Chank Diesel, also known as Charles R. Andermack (né Anderson), is a contemporary type designer. He was born in Canada and raised in the U.S. state of Florida.

==Biography==
Chank was born Charles Anderson, but neighbors called him "Chanky," after Spanky from the Little Rascals. The childhood name evolved to "Chank" as he grew up, and "Anderson" became "Andermack" when Chank married and combined his last name with that of his wife.

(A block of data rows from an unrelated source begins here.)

Definition domainKeyPrefix : string := "postbox:route:domain:".
Definition defaultDomainKey : string := "postbox:default_domain".
Definition nodeKeyPrefix : string := "postbox:node:".
Definition HeartbeatTTL : Duration := 30 * Second.

(** The domain part of a target: what follows the first ["@"], or all of it. *)
Definition domain_part (target : string) : string :=
  match CutByte "@" target with Some (_, d) => d | None => target end.

(** ** The registries and resolvers a controller builds *)

Inductive Registry : Type :=
| LocalRegistry (nodeID : string)
| RedisRegistry (nodeID address : string)
| FallbackRegistry (inner : Registry) (relayNodeID : string).

Inductive NodeResolver : Type :=
| RedisResolver (nodeID address : string)
| StaticResolver (entries : gmap string string) (base : option NodeResolver).

Record Env (R S : Type) := MkEnv { redis : R; store : S }.
Arguments MkEnv {R S} _ _.
Arguments redis {R S} _.
Arguments store {R S} _.

(** ** The local registry *)

Module Local.
Section Local.
Context {S : Type} {SO : StoreOps S}.

Definition Lookup (o : MapOrder) (target : string) (s : S) : result string :=
  let step1 :=
    if ContainsByte "@" target then
      match GetUser target s with
      | Ok _ => match CutByte "@" target with
                | Some (_, dom) => match GetDomain dom s with
                                   | Ok d => Some (NodeID d)
                                   | Err _ => None
                                   end
                | None => None
                end
      | Err _ => None
      end
    else None in
  match step1 with
  | Some n => Ok n
  | None =>
      match GetDomain (domain_part target) s with
      | Ok d => Ok (NodeID d)
      | Err _ => match GetDefaultDomain o s with
                 | Ok def => Ok (NodeID def)
                 | Err _ => Err RegistryNotFound
                 end
      end
  end.

Definition Register (nodeID : string) (now : Time) (e : Entity) (s : S) : result unit * S :=
  match EType e with
  | EntityDomain => SaveDomain (MkDomain (EName e) nodeID (EIsDefault e)) s
  | EntityUser => SaveUser now (MkUser (EName e) (EUserType e) "" (EMetadata e) now) s
  | EntityOther t => (Err (EText (Text "registry: unsupported entity type %q" [AStr t])), s)
  end.

End Local.
End Local.

(** ** The Redis registry *)

Module Redis.
Section Redis.
Context {R S : Type} {SO : StoreOps S} {RO : RedisOps R} {RC : RouteCodec}.

Definition getDomainRoute (now : Time) (domain : string) (r : R) : result routeEntry :=
  match rGet now (domainKeyPrefix +:+ domain) r with
  | Err e => Err e
  | Ok None => Err RegistryNotFound
  | Ok (Some data) =>
      match unmarshal_route data with
      | Some entry => Ok entry
      | None => Err (EText (Text "redis registry: unmarshal domain route: %w" []))
      end
  end.

Definition Lookup (now : Time) (target : string) (r : R) : result string :=
  let domain := domain_part target in
  match getDomainRoute now domain r with
  | Ok entry => Ok (RNodeID entry)
  | Err _ =>
      match rGet now defaultDomainKey r with
      | Ok (Some defaultName) =>
          if bool_decide (defaultName = domain) then Err RegistryNotFound
          else match getDomainRoute now defaultName r with
               | Ok entry => Ok (RNodeID entry)
               | Err _ => Err RegistryNotFound
               end
      | _ => Err RegistryNotFound
      end
  end.

(** Writes to Redis first, then to the node's own store. *)
Definition Register (nodeID address : string) (now : Time) (e : Entity) (env : Env R S)
    : result unit * Env R S :=
  match EType e with
  | EntityDomain =>
      match rSet now (domainKeyPrefix +:+ EName e) (marshal_route (MkRoute nodeID address)) 0
              (redis env) with
      | (Err err, r1) =>
          (Err (EWrap (Text "redis registry: set domain route: %w" []) err), MkEnv r1 (store env))
      | (Ok _, r1) =>
          match (if EIsDefault e then rSet now defaultDomainKey (EName e) 0 r1 else (Ok (), r1)) with
          | (Err err, r2) =>
              (Err (EWrap (Text "redis registry: set default domain: %w" []) err), MkEnv r2 (store env))
          | (Ok _, r2) =>
              let (res, s') := SaveDomain (MkDomain (EName e) nodeID (EIsDefault e)) (store env) in
              (res, MkEnv r2 s')
          end
      end
  | EntityUser =>
      let (res, s') := SaveUser now (MkUser (EName e) (EUserType e) "" (EMetadata e) 0) (store env) in
      (res, MkEnv (redis env) s')
  | EntityOther t =>
      (Err (EText (Text "redis registry: unsupported entity type %q" [AStr t])), env)
  end.

Definition ResolveNode (self address : string) (now : Time) (nodeID : string) (r : R) : result string :=
  if bool_decide (nodeID = self) then Ok address
  else match rGet now (nodeKeyPrefix +:+ nodeID) r with
       | Ok (Some addr) => Ok addr
       | Ok None => Err RegistryNotFound
       | Err err => Err (EWrap (Text "redis registry: resolve node %q: %w" [AStr nodeID]) err)
       end.

Definition Announce (self address : string) (now : Time) (r : R) : result unit * R :=
  rSet now (nodeKeyPrefix +:+ self) address HeartbeatTTL r.

End Redis.
End Redis.

(** ** Composition: dispatch of the [Registry] and [NodeResolver] interfaces *)

Section Dispatch.
Context {R S : Type} {SO : StoreOps S} {RO : RedisOps R} {RC : RouteCodec}.

Fixpoint Lookup (now : Time) (o : MapOrder) (reg : Registry) (target : string) (env : Env R S)
    : result string :=
  match reg with
  | LocalRegistry _ => Local.Lookup o target (store env)
  | RedisRegistry _ _ => Redis.Lookup now target (redis env)
  | FallbackRegistry inner relayNodeID =>
      match Lookup now o inner target env with
      | Ok n => Ok n
      | Err err => if errors_Is err ErrRegistryNotFound then Ok relayNodeID else Err err
      end
  end.

Fixpoint Register (now : Time) (reg : Registry) (e : Entity) (env : Env R S)
    : result unit * Env R S :=
  match reg with
  | LocalRegistry nodeID =>
      let (res, s') := Local.Register nodeID now e (store env) in (res, MkEnv (redis env) s')
  | RedisRegistry nodeID address => Redis.Register nodeID address now e env
  | FallbackRegistry inner _ => Register now inner e env
  end.

Fixpoint ResolveNode (now : Time) (res : NodeResolver) (nodeID : string) (env : Env R S)
    : result string :=
  match res with
  | RedisResolver self address => Redis.ResolveNode self address now nodeID (redis env)
  | StaticResolver entries base =>
      match entries !! nodeID with
      | Some addr => Ok addr
      | None => match base with
                | Some b => ResolveNode now b nodeID env
                | None => Err RegistryNotFound
                end
      end
  end.

(** [reg.(registry.NodeResolver)]: only the Redis registry implements it. *)
Definition as_resolver (reg : Registry) : option NodeResolver :=
  match reg with
  | RedisRegistry nodeID address => Some (RedisResolver nodeID address)
  | _ => None
  end.

End Dispatch.

(** ** Lemmas *)

Lemma domain_part_at user dom : CutByte "@" user = None → domain_part (user +:+ String "@" dom) = dom.
Proof. intros H. unfold domain_part. by rewrite CutByte_app. Qed.

Lemma domain_key_ne_default name : domainKeyPrefix +:+ name ≠ defaultDomainKey.
Proof. intros H. apply (f_equal (drop_bytes 8)) in H. discriminate H. Qed.

Lemma live_insert now k v e m k' :
  live now (<[k := (v, e)]> m) k' =
    if decide (k = k') then if alive now e then Some v else None else live now m k'.
Proof. unfold live. rewrite lookup_insert. by case_decide. Qed.

Section RedisLemmas.
Context {R S : Type} {SO : StoreOps S} {RO : RedisOps R} {RL : RedisLaws R} {RC : RouteCodec}.

Lemma available_get r now k : available r → rGet now k r = Ok (live now (rview r) k).
Proof. intros Hr. destruct (Hr now k) as [v Hv]. by rewrite Hv, <-(rGet_ok _ _ _ _ Hv). Qed.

Chank was educated at Macalester College in St. Paul, Minnesota. He began designing typefaces when he was Creative Director for the alternative music magazine CAKE. During this time, he road-tripped back and forth across the country visiting designers at various record companies and earning himself the nickname "The Traveling Font Salesman." His fonts appeared on a number of album covers. Chank established his type foundry, Chank Fonts, in 1996, which he now operates from his home office in Minneapolis, Minnesota. He creates primarily display typefaces; typefaces with more personality than would usually be suitable for large bodies of text. His customers range from average computer users to professional designers. Chank creates custom fonts for corporations wanting exclusive rights to custom designed fonts, leading to his fonts' use on Taco Bell wrappers, Honeycomb cereal boxes, Tanqueray billboards, bottles of Ocean Spray cranberry drink, and movie posters for James and the Giant Peach. Chank sells his fonts (and also distributes free fonts) from his website, Chank.com. In addition to designing fonts, Chank conducts font workshops, where he explains the process of font design and creates new fonts with the help of attendees.

Some of Chank's fonts were featured in the Smithsonian's Cooper-Hewitt National Design Museum as "important examples of contemporary typography" in 1996. He was profiled in The Wall Street Journal in 1997. In 2008, he was featured in The New York Times article "Down With Helvetica: Design Your Own Font."

In addition to being a font designer, Chank is also a painter.